The point is that I went into a Dollar Store yesterday, which is the weirdest idea for a store ever; I was slow to grasp it. Nothing is labeled with a price, of course, because you don't need that. So I kept carrying things up to the cashier, asking "How much is this?" And the answer was the same every time. "A dollar." What was kind of sad, now that I think about it, is that she didn't stop to explain: every single thing is a dollar, you can stop asking, fer crissakes. She just kept answering until I figured it out on my own.
It is the oddest organizing principle for a store. It doesn't have a normal theme, like food, building materials, or clothing, but around a price. Are people sitting at home, thinking, sheesh, I'm all out of things that are a dollar. Where could I go? Oh, I know!
I was so amazed by the whole thing that I wandered around with a basket and threw stuff in it. (After verifying the price with the clerk.) It was almost like that coma I fell into in Target one day 10 years ago. You know the one I mean.
What I bought:
- A small square plastic box with 100 toothpicks in it. I think this is a good deal, if you need toothpicks. Which I don't, but still.
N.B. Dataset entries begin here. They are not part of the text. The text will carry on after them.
(* ===== verification/Startup.v ===== *)
(** * Start-up: the server, the replication manager and their port

    Models [main] of src/main.cpp behind the parsing of Main.v (the server on
    its port, the replication manager, the lines on standard output) and
    [ReplicationManager] of src/replication/ReplicationManager.cpp.  Name
    resolution and connecting are parameters: a function that gives the result
    of [async_resolve], and one that gives the error of [async_connect]. *)

From S2P Require Import Prelude Logger CharConv Resp WatchManager ReplicaRegistry Command ServerConfig World BasicCommands TransactionCommands Connection Network Main Reader ReplicationSession ReplicaLink.

(** Conversion to [unsigned short]. *)
Definition to_u16 (z : Z) : Z := z mod 2 ^ 16.
Definition USHRT_MAX : Z := 2 ^ 16 - 1.

Record ReplicationManager := mkManager {
  config_ : ServerConfig;
  listening_port : Z;
}.

Record Process := mkProcess {
  (** the port of [acceptor_] *)
  server_port : Z;
  server_network : Network;
  replication_manager : ReplicationManager;
  console : Console;
  stderr : list bytes;
}.

(** The lines [main] prints before it starts its threads. *)
Definition banner (o : Options) : bytes :=
  b "Server is running on port " ++ to_string (opt_port o) ++ b "..." ++ [LF] ++
  match is_replica (opt_config o), replicaof (opt_config o) with
  | true, Some address => b "Server is running as a replica of " ++ address ++ [LF]
  | _, _ => b "Server is running as a master" ++ [LF]
  end.

(** ** The replication manager *)

Section manager.
Context {Endpoints : Type}.
(** [resolver_.async_resolve]: the text of an error, or the endpoints found. *)
Context (async_resolve : bytes → bytes → bytes + Endpoints).
(** [asio::async_connect]: the text of an error, if all endpoints fail. *)
Context (async_connect : Endpoints → option bytes).

Definition host_port (host port : bytes) : bytes := host ++ b ":" ++ port.

(** The handlers of the two asynchronous operations: what is logged, and the
    session that is started. *)
Definition connect_to_master (m : ReplicationManager) (host port : bytes) (c : Console) : Console * option Link :=
  match async_resolve host port with
  | inl message => (log (b "Replica resolve error (" ++ host_port host port ++ b "): " ++ message) c, None)
  | inr results =>
      match async_connect results with
      | Some message => (log (b "Replica connect error (" ++ host_port host port ++ b "): " ++ message) c, None)
      | None =>
          (log (b "Replica connected to master " ++ host_port host port) c, Some (start_link (listening_port m)))
      end
  end.

End manager.

(** [ReplicationManager::start]: what is logged, and the address to connect to. *)
Definition start_manager (m : ReplicationManager) (c : Console) : Console * option (bytes * bytes) :=
  match is_replica (config_ m), replicaof (config_ m) with
  | true, Some address =>
      match master_address (config_ m) with
      | Some host_port => (c, Some host_port)
      | None => (log (b "Invalid replicaof format: " ++ address) c, None)
      end
  | _, _ => (c, None)
  end.

(** [main] up to the threads; the constructors of [Server] and of
    [ReplicationManager] take the port as [unsigned short]. *)
Definition boot (draws draws' : list nat) (env argv : list bytes) (steady system : Z)
    : Process * option (bytes * bytes) :=
  let o := configure draws draws' env argv in
  let server_port := to_u16 (opt_port o) in
  let replication_manager := mkManager (opt_config o) (to_u16 (opt_port o)) in
  let '(c, address) := start_manager replication_manager initial_console in
  (mkProcess server_port (initial_network (opt_config o) steady system) replication_manager
     (print (banner o) c) (opt_errors o), address).

(** The threads run: the name is resolved and the session started. *)
Definition run_manager {Endpoints : Type} (async_resolve : bytes → bytes → bytes + Endpoints)
    (async_connect : Endpoints → option bytes) (p : Process) (address : option (bytes * bytes))
    : Console * option Link :=
  match address with
  | Some (host, port) => connect_to_master async_resolve async_connect (replication_manager p) host port (console p)
  | None => (console p, None)
  end.

(** ** The port *)

Lemma from_chars_range signed lo hi s v r : from_chars signed lo hi s = FcOk v r → lo ≤ v ≤ hi.
Proof.
  unfold from_chars.
  match goal with |- (let '(_, _) := ?m in _) = _ → _ => destruct m as [neg body] end.
  destruct (span_digits body) as [[|d ds] rest]; [done|]. cbv zeta.
  destruct (in_range lo hi _) eqn:E; [|done]. intros [= <- _]. unfold in_range in E. lia.
Qed.

Definition int_range (z : Z) : Prop := INT_MIN ≤ z ≤ INT_MAX.

Lemma read_port_range text port : int_range port → int_range (read_port text port).1.
Proof.
  intros Hp. unfold read_port, from_chars_int. destruct (from_chars _ _ _ _) as [v r| |] eqn:E; [|done..].
  by eapply from_chars_range.
Qed.

Lemma env_port_range env port : int_range port → int_range (env_port env port).
Proof.
  intros Hp. induction env as [|entry env IH]; [done|]. cbn [env_port].
  destruct (starts_with _ _); [by apply read_port_range|done].
Qed.

(** Induction along the options: [parse_args] takes one to three words. *)
Lemma args_ind (P : list bytes → Prop) :
  P [] → (∀ arg rest, (∀ n, P (drop n rest)) → P (arg :: rest)) → ∀ l, P l.
Proof.
  intros H0 Hs l. enough (∀ n, P (drop n l)) as H by (specialize (H 0%nat); by rewrite drop_0 in H).
  induction l as [|arg rest IH]; intros n; [by rewrite drop_nil|]. destruct n as [|n]; [|apply IH].
  cbn [drop]. by apply Hs.
Qed.

Lemma parse_args_range draws l o : int_range (opt_port o) → int_range (opt_port (parse_args draws l o)).
Proof.
  revert l o. apply (args_ind (λ l, ∀ o, _ → _)); [done|]. intros arg rest IH o Ho. cbn [parse_args].
  case_bool_decide; [|case_bool_decide; [|by apply (IH 0%nat)]].
  - destruct rest as [|port_str rest]; [done|]. pose proof (read_port_range port_str _ Ho) as Hr.
    destruct (read_port port_str (opt_port o)) as [port ok]. apply (IH 1%nat). by destruct ok.
  - destruct rest as [|host [|port rest]]; [done..|]. by apply (IH 2%nat).
Qed.

Lemma to_u16_range z : 0 ≤ to_u16 z ≤ USHRT_MAX.
Proof. unfold to_u16, USHRT_MAX. pose proof (Z.mod_pos_bound z (2 ^ 16)). lia. Qed.

Lemma to_u16_id z : to_u16 z = z ↔ 0 ≤ z ≤ USHRT_MAX.
Proof.
  split; [intros <-; apply to_u16_range|]. unfold to_u16, USHRT_MAX. intros ?. apply Z.mod_small. lia.
Qed.

(** C35. The port.  Whatever the environment and the arguments say, the configured
    port is a 32-bit integer and the server listens on a 16-bit port, the one its
    replication manager announces to the master.  It is the configured port, which
    the program prints, exactly if that lies between 0 and 65535; otherwise the
    server silently listens on another one, congruent to it. *)
Theorem listening_port_bounds (draws draws' : list nat) (env argv : list bytes) (steady system : Z) :
  let o := configure draws draws' env argv in
  let p := (boot draws draws' env argv steady system).1 in
  INT_MIN ≤ opt_port o ≤ INT_MAX ∧ 0 ≤ server_port p ≤ USHRT_MAX ∧
  listening_port (replication_manager p) = server_port p ∧
  (∃ k, opt_port o = server_port p + k * 65536) ∧
  (server_port p = opt_port o ↔ 0 ≤ opt_port o ≤ USHRT_MAX).
Proof.
  cbv zeta. unfold boot. destruct (start_manager _ _) as [c address]. cbn [fst server_port replication_manager listening_port].
  split; [|split; [apply to_u16_range|split; [done|split; [|apply to_u16_id]]]].
  - apply parse_args_range. cbn [opt_port]. apply env_port_range. unfold int_range. limits. lia.
  - exists (opt_port (configure draws draws' env argv) / 65536). unfold to_u16.
    change (2 ^ 16) with 65536. pose proof (Z.div_mod (opt_port (configure draws draws' env argv)) 65536). lia.
Qed.

(** The server listens on 4464 and says 70000. *)
Example port_wraps :
  let p := (boot [] [] [] [b "redis"; b "--port"; b "70000"] 0 0).1 in
  server_port p = 4464 ∧ stderr p = [] ∧
  stdout (console p) =
    b "Server is running on port 70000..." ++ [LF] ++ b "Server is running as a master" ++ [LF].
Proof. vm_compute. done. Qed.

(** ** The address of the master *)

(** Every option of the list has its values in the list. *)
Fixpoint complete_options (l : list bytes) : bool :=
  match l with
  | [] => true
  | arg :: rest =>
      if bool_decide (arg = b "--port") then
        match rest with _ :: rest => complete_options rest | [] => false end
      else if bool_decide (arg = b "--replicaof") then
        match rest with _ :: _ :: rest => complete_options rest | _ => false end
      else complete_options rest
  end.

Lemma parse_args_app draws l l' o :
  complete_options l = true → parse_args draws (l ++ l') o = parse_args draws l' (parse_args draws l o).
Proof.
  revert l o. apply (args_ind (λ l, ∀ o, _ → _)); [done|]. intros arg rest IH o. cbn [parse_args complete_options app].
  case_bool_decide; [|case_bool_decide; [|apply (IH 0%nat)]].
  - destruct rest as [|port_str rest]; [done|]. cbn [app]. destruct (read_port _ _) as [port ok]. apply (IH 1%nat).
  - destruct rest as [|host [|port rest]]; [done..|]. cbn [app]. apply (IH 2%nat).
Qed.

(** What [>>] reads as one word. *)
Definition is_word (s : bytes) : bool := negb (bool_decide (s = [])) && forallb (λ c, negb (is_space c)) s.

Lemma take_word_spec w rest :
  forallb (λ c, negb (is_space c)) w = true → (∀ c, head rest = Some c → is_space c = true) →
  take_word (w ++ rest) = (w, rest).
Proof.
  intros Hw Hr. induction w as [|c w IH].
  - destruct rest as [|c rest]; [done|]. cbn [app take_word]. by rewrite (Hr c).
  - cbn [forallb] in Hw. apply andb_true_iff in Hw as [Hc%negb_true_iff Hw].
    cbn [app take_word]. rewrite Hc, IH by done. done.
Qed.

Lemma skip_space_word w rest : is_word w = true → skip_space (w ++ rest) = w ++ rest.
Proof.
  unfold is_word. destruct w as [|c w]; [by rewrite bool_decide_eq_true_2|]. intros [_ Hw]%andb_true_iff.
  cbn [forallb] in Hw. apply andb_true_iff in Hw as [Hc%negb_true_iff _]. cbn [app skip_space]. by rewrite Hc.
Qed.

Lemma is_word_spec w : is_word w = true → w ≠ [] ∧ forallb (λ c, negb (is_space c)) w = true.
Proof. unfold is_word. intros [H1%negb_true_iff H2]%andb_true_iff. by case_bool_decide. Qed.

(** [std::format("{} {}")] and the stream extraction are inverse on words. *)
Lemma master_address_words draws host port :
  is_word host = true → is_word port = true →
  master_address (replica_config draws (host ++ b " " ++ port)) = Some (host, port).
Proof.
  intros Hh Hp. destruct (is_word_spec _ Hh) as [Hh0 Hh1]. destruct (is_word_spec _ Hp) as [Hp0 Hp1].
  unfold master_address. cbn. rewrite skip_space_word by done.
  rewrite (take_word_spec host) by (done || (intros c [= <-]; done)).
  assert (skip_space (b " " ++ port) = port) as Hs.
  { pose proof (skip_space_word port [] Hp) as E. rewrite app_nil_r in E. exact E. }
  change (" "%char :: port) with (b " " ++ port). rewrite Hs.
  pose proof (take_word_spec port [] Hp1 ltac:(done)) as E. rewrite app_nil_r in E. rewrite E.
  by rewrite !bool_decide_eq_false_2.
Qed.

(** A last [--replicaof] decides on the configuration. *)
Lemma configure_replicaof draws draws' env program options host port :
  complete_options options = true →
  configure draws draws' env (program :: options ++ [b "--replicaof"; host; port]) =
    let o := configure draws draws' env (program :: options) in
    mkOptions (opt_port o) (replica_config draws' (host ++ b " " ++ port)) (opt_errors o).
Proof.
  intros Hoptions. unfold configure. cbn [drop]. rewrite !drop_0, parse_args_app by done.
  cbn [parse_args]. by rewrite bool_decide_eq_false_2, bool_decide_eq_true_2.
Qed.

(** C34. [--replicaof host port] reaches the master's address.  After any complete
    options, among them other ports and masters, a last [--replicaof] makes the
    server a replica whose manager connects to exactly that host and port, although
    the two words are joined and taken apart again; if the address resolves and an
    endpoint accepts, the session that starts sends PING and announces the port the
    server listens on.  Otherwise there is no session, now or later, and the server
    is a replica of a master it never speaks to. *)
Theorem replicaof_reaches_master {Endpoints : Type} (resolve : bytes → bytes → bytes + Endpoints)
    (connect : Endpoints → option bytes) (draws draws' : list nat) (env options : list bytes)
    (program host port : bytes) (steady system : Z)
    (Hoptions : complete_options options = true) (Hhost : is_word host = true) (Hport : is_word port = true) :
  let '(p, address) := boot draws draws' env (program :: options ++ [b "--replicaof"; host; port]) steady system in
  address = Some (host, port) ∧ is_replica (w_config (net_world (server_network p))) = true ∧
  (run_manager resolve connect p address).2 =
    match resolve host port with
    | inr endpoints =>
        match connect endpoints with
        | None => Some (mkLink (mkSession AwaitPong 0 (server_port p)) [] PendingWrite no_ack [Sent ping_message])
        | Some _ => None
        end
    | inl _ => None
    end.
Proof.
  unfold boot. rewrite configure_replicaof by done.
  generalize (configure draws draws' env (program :: options)). intros o.
  unfold start_manager. cbn [config_ opt_config]. rewrite master_address_words by done.
  change (is_replica (replica_config draws' (host ++ b " " ++ port))) with true. cbn [replica_config replicaof].
  split_and!; [done..|]. unfold run_manager, connect_to_master. by repeat case_match.
Qed.

Definition example_resolve (host port : bytes) : bytes + nat :=
  if bool_decide (host = b "localhost") then inr 1%nat else inl (b "Host not found").

Lemma replicaof_reaches_master_witness :
  let '(p, address) := boot [] [] [] [b "redis"; b "--port"; b "6380"; b "--replicaof"; b "localhost"; b "6379"] 0 0 in
  (run_manager example_resolve (λ _, None) p address).2 =
  Some (mkLink (mkSession AwaitPong 0 6380) [] PendingWrite no_ack [Sent ping_message]).
Proof.
  exact (proj2 (proj2 (replicaof_reaches_master example_resolve (λ _, None)
    [] [] [] [b "--port"; b "6380"] (b "redis") (b "localhost") (b "6379") 0 0
    ltac:(reflexivity) ltac:(reflexivity) ltac:(reflexivity)))).
Defined.

(** An option without its value takes the next option for it. *)
Example port_swallows_replicaof :
  let p := (boot [] [] [] [b "redis"; b "--port"; b "--replicaof"; b "localhost"; b "6379"] 0 0).1 in
  server_port p = 6379 ∧ is_replica (config_ (replication_manager p)) = false ∧
  stderr p = [b "Invalid port argument: '--replicaof'" ++ [LF]].
Proof. vm_compute. done. Qed.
If I had mini-marshmallows, I could build a model of the periodic table.
- Six foil cake pans. They came in groups of two, for guess how much? Yes. I think this is a terrible deal, but I need them to make special stuff for my bees, so money is no object. I spent $3 on these 6 pans.
- Two rolls of parchment paper. I love parchment paper for all the obvious reasons, and would have bought it even if it were $3, because that's how I roll.
I've been thinking about the dollar store ever since I left, and realized I need to go back, because I was so distracted by the price that I didn't really notice who else was shopping there or what they were buying.